Scommetto che, quando ho detto rumba, vi è venuto in mente un ballo lento. Ecco, no! La rumba africana – a differenza di quella latina – può essere invece molto animata e dare vita a un ballo frenetico che coinvolge tutti i muscoli del corpo, a partire… dall’ombelico!
Non a caso, infatti, una delle possibili origini del nome “rumba” pare essere proprio nkoumba (ombelico in lingua bantù). La nkoumba è nata secoli fa, in quello che allora si chiamava Regno del Congo e comprendeva RDC, Congo Brazzaville e Angola. Con la tratta degli schiavi, la nkoumba è sbarcata a Cuba, dove, per sopprimerne il carattere africano, i colonizzatori spagnoli l’hanno rinominata ‘rumba’. Per centinaia di anni la rumba è stata forse l’unico mezzo di espressione artistica e sociale degli schiavi africani d’oltreoceano e quando, a metà del ‘900, quelle melodie tornano in Africa, sono ancora molte le parole bantù riconoscibili.
La rumba si riappropria in poco tempo della sua identità africana: i testi vengono tradotti e il ritmo accentuato, grazie all’introduzione della batteria e della tromba. Oggi, qui in Congo, oltre ad essere il ‘genere’ nazionale, la rumba è un gran motivo di orgoglio perchè è in essa che si rintracciano le origini della black music più famosa: il jazz e il soul.

Proprio il soul è stato protagonista della mia prima esperienza lavorativa qui in Africa. Lo scorso novembre ho avuto l’occasione di partecipare come interprete inglese/francese a un evento dedicato appunto alla musica soul, in occasione del 40esimo anniversario di Zaire74.  Nel 1974 era stato organizzato nell’allora Zaire – oggi RDC -, il più grande concerto che l’Africa ricordi (una sorta di black Woodstock, se proprio vogliamo trovare un parallelo).
Il concerto, che ha preceduto il Rumble in the jungle, lo storico incontro di boxe tra Muhammad Alì e George Foreman, ha visto la partecipazione di icone della black music quali Miriam Makeba (quella del pata-pata), BB King, Celia Cruz e James Brown. Leader della band di James Brown era il trombonista Fred Wesley, tutt’oggi super attivo, nonostante la sua bella età, ed è proprio di questa leggenda della musica che sono stata l’interprete.


L’esibizione di James Brown nel 1974

Ero arrivata in Congo da pochi mesi. Il mio francese era ancora piuttosto arrugginito dato che non lo parlavo da anni e, per giunta, di soul non so praticamente nulla: non è esattamente il mio genere.
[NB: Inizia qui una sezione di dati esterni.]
(* ===== verification/Creds.v ===== *)
(** * Credentials and the keys of remembered approvals

    [warpgate-common/src/auth/cred.rs] and the first half of
    [warpgate-common/src/auth/state.rs]: what a client submits, what the
    authentication backend records about a credential it verified, and the digests
    by which a remembered approval is matched to a later login. *)

From stdpp Require Import base tactics list gmap strings numbers option sorting.
From Stdlib Require Import ZArith Lia.
From S2P Require Import Prelude Types Models.

Local Open Scope Z_scope.

(** ** Submitted credentials *)

Inductive AuthCredential : Type :=
| COtp (secret : string)
| CPassword (secret : string)
| CPublicKey (kind : string) (public_key_bytes : list Z)
| CCertificate (certificate_pem : string)
| CSso (provider email : string)
| CWebUserApproval.

(** [AuthCredential::kind]. *)
Definition AuthCredential_kind (c : AuthCredential) : CredentialKind :=
  match c with
  | CPassword _ => KPassword
  | CPublicKey _ _ => KPublicKey
  | CCertificate _ => KCertificate
  | COtp _ => KTotp
  | CSso _ _ => KSso
  | CWebUserApproval => KWebUserApproval
  end.

(** [CredentialKind::readable_description]. *)
Definition readable_description (k : CredentialKind) : string :=
  match k with
  | KPassword => "password"
  | KPublicKey => "public key"
  | KCertificate => "client certificate"
  | KTotp => "one-time password"
  | KSso => "SSO"
  | KWebUserApproval => "in-browser auth"
  end.

(** [AuthCredential::readable_description]. *)
Definition AuthCredential_description (c : AuthCredential) : string :=
  match c with
  | CSso provider _ => String.append "SSO (" (String.append provider ")")
  | _ => readable_description (AuthCredential_kind c)
  end.

(** ** Stored credentials *)

Inductive StoredCredentialKind : Type := SPassword | SPublicKey | STotp | SSso.

Global Instance StoredCredentialKind_eq_dec : EqDecision StoredCredentialKind.
Proof. solve_decision. Defined.

(** [StoredCredentialKind::kind]. *)
Definition StoredCredentialKind_kind (k : StoredCredentialKind) : CredentialKind :=
  match k with
  | SPassword => KPassword
  | SPublicKey => KPublicKey
  | STotp => KTotp
  | SSso => KSso
  end.

(** [StoredCredentialFingerprint]: 32 bytes. *)
Definition Fingerprint : Type := list Z.

(** [StoredCredentialFingerprint::of_stored_verifier]. *)
Definition of_stored_verifier `{HashModel} (verifier : list Z) : Fingerprint := sha256 verifier.

Record StoredCredential : Type := {
  sc_kind : StoredCredentialKind;
  sc_id : Uuid;
  sc_fingerprint : Fingerprint;
}.

Global Instance StoredCredential_eq_dec : EqDecision StoredCredential.
Proof. solve_decision. Defined.

(** [uN::to_le_bytes] and [uN::from_le_bytes], and the bytes of a UUID (most significant
    first). *)
Fixpoint le_bytes (n : nat) (x : Z) : list Z :=
  match n with
  | O => []
  | S n' => x mod 256 :: le_bytes n' (x / 256)
  end.

Fixpoint le_value (l : list Z) : Z :=
  match l with
  | [] => 0
  | b :: l' => b + 256 * le_value l'
  end.

Definition uuid_bytes (u : Uuid) : list Z := rev (le_bytes 16 u).

(** The stable tag of a kind. *)
Definition kind_tag (k : StoredCredentialKind) : Z :=
  match k with SPassword => 1 | SPublicKey => 2 | STotp => 3 | SSso => 4 end.

(** [StoredCredential::write_canonical_bytes]: appends to the buffer. *)
Definition write_canonical_bytes (c : StoredCredential) (out : list Z) : list Z :=
  (out ++ [kind_tag (sc_kind c)]) ++ uuid_bytes (sc_id c) ++ sc_fingerprint c.

Inductive ValidCredential : Type :=
| VStored (c : StoredCredential)
| VWebUserApproval.

Global Instance ValidCredential_eq_dec : EqDecision ValidCredential.
Proof. solve_decision. Defined.

(** [ValidCredential::kind]. *)
Definition ValidCredential_kind (v : ValidCredential) : CredentialKind :=
  match v with
  | VStored c => StoredCredentialKind_kind (sc_kind c)
  | VWebUserApproval => KWebUserApproval
  end.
Non so se accettare l’incarico ma mi butto: sicuramente sarà un’esperienza interessante e poi mi dicono che l’atmosfera è molto easy. Della serie vai trà che tutto andrà bene.
Come no.
Il primo giorno, la cosa ‘molto easy’ era una conferenza stampa con una cinquantina di persone e due telecamere. E io seduta davanti a tutti a fare un approssimativo chuchotage e poi a tradurre al microfono quello che Wesley diceva. No, ma easy eh. Easyssimo. Credo sia già qualcosa il non essere fuggita via in lacrime urlando ‘non ce la posso fare’.
A casa raggiungo una certa fama: vengo accolta dal guardiano con le parole “Madame, je t’ai vu à la télé!!!” e realizzo con orrore di essere stata trasmessa in Congo-visione. Mio marito rincara la dose dicendo che solo due italiani sono riusciti a finire sulla TV locale: io e l’AD dell’ENI. Che culo, insomma.  E no, il video non c’è. Non l’ho mai visto nemmeno io, per fortuna.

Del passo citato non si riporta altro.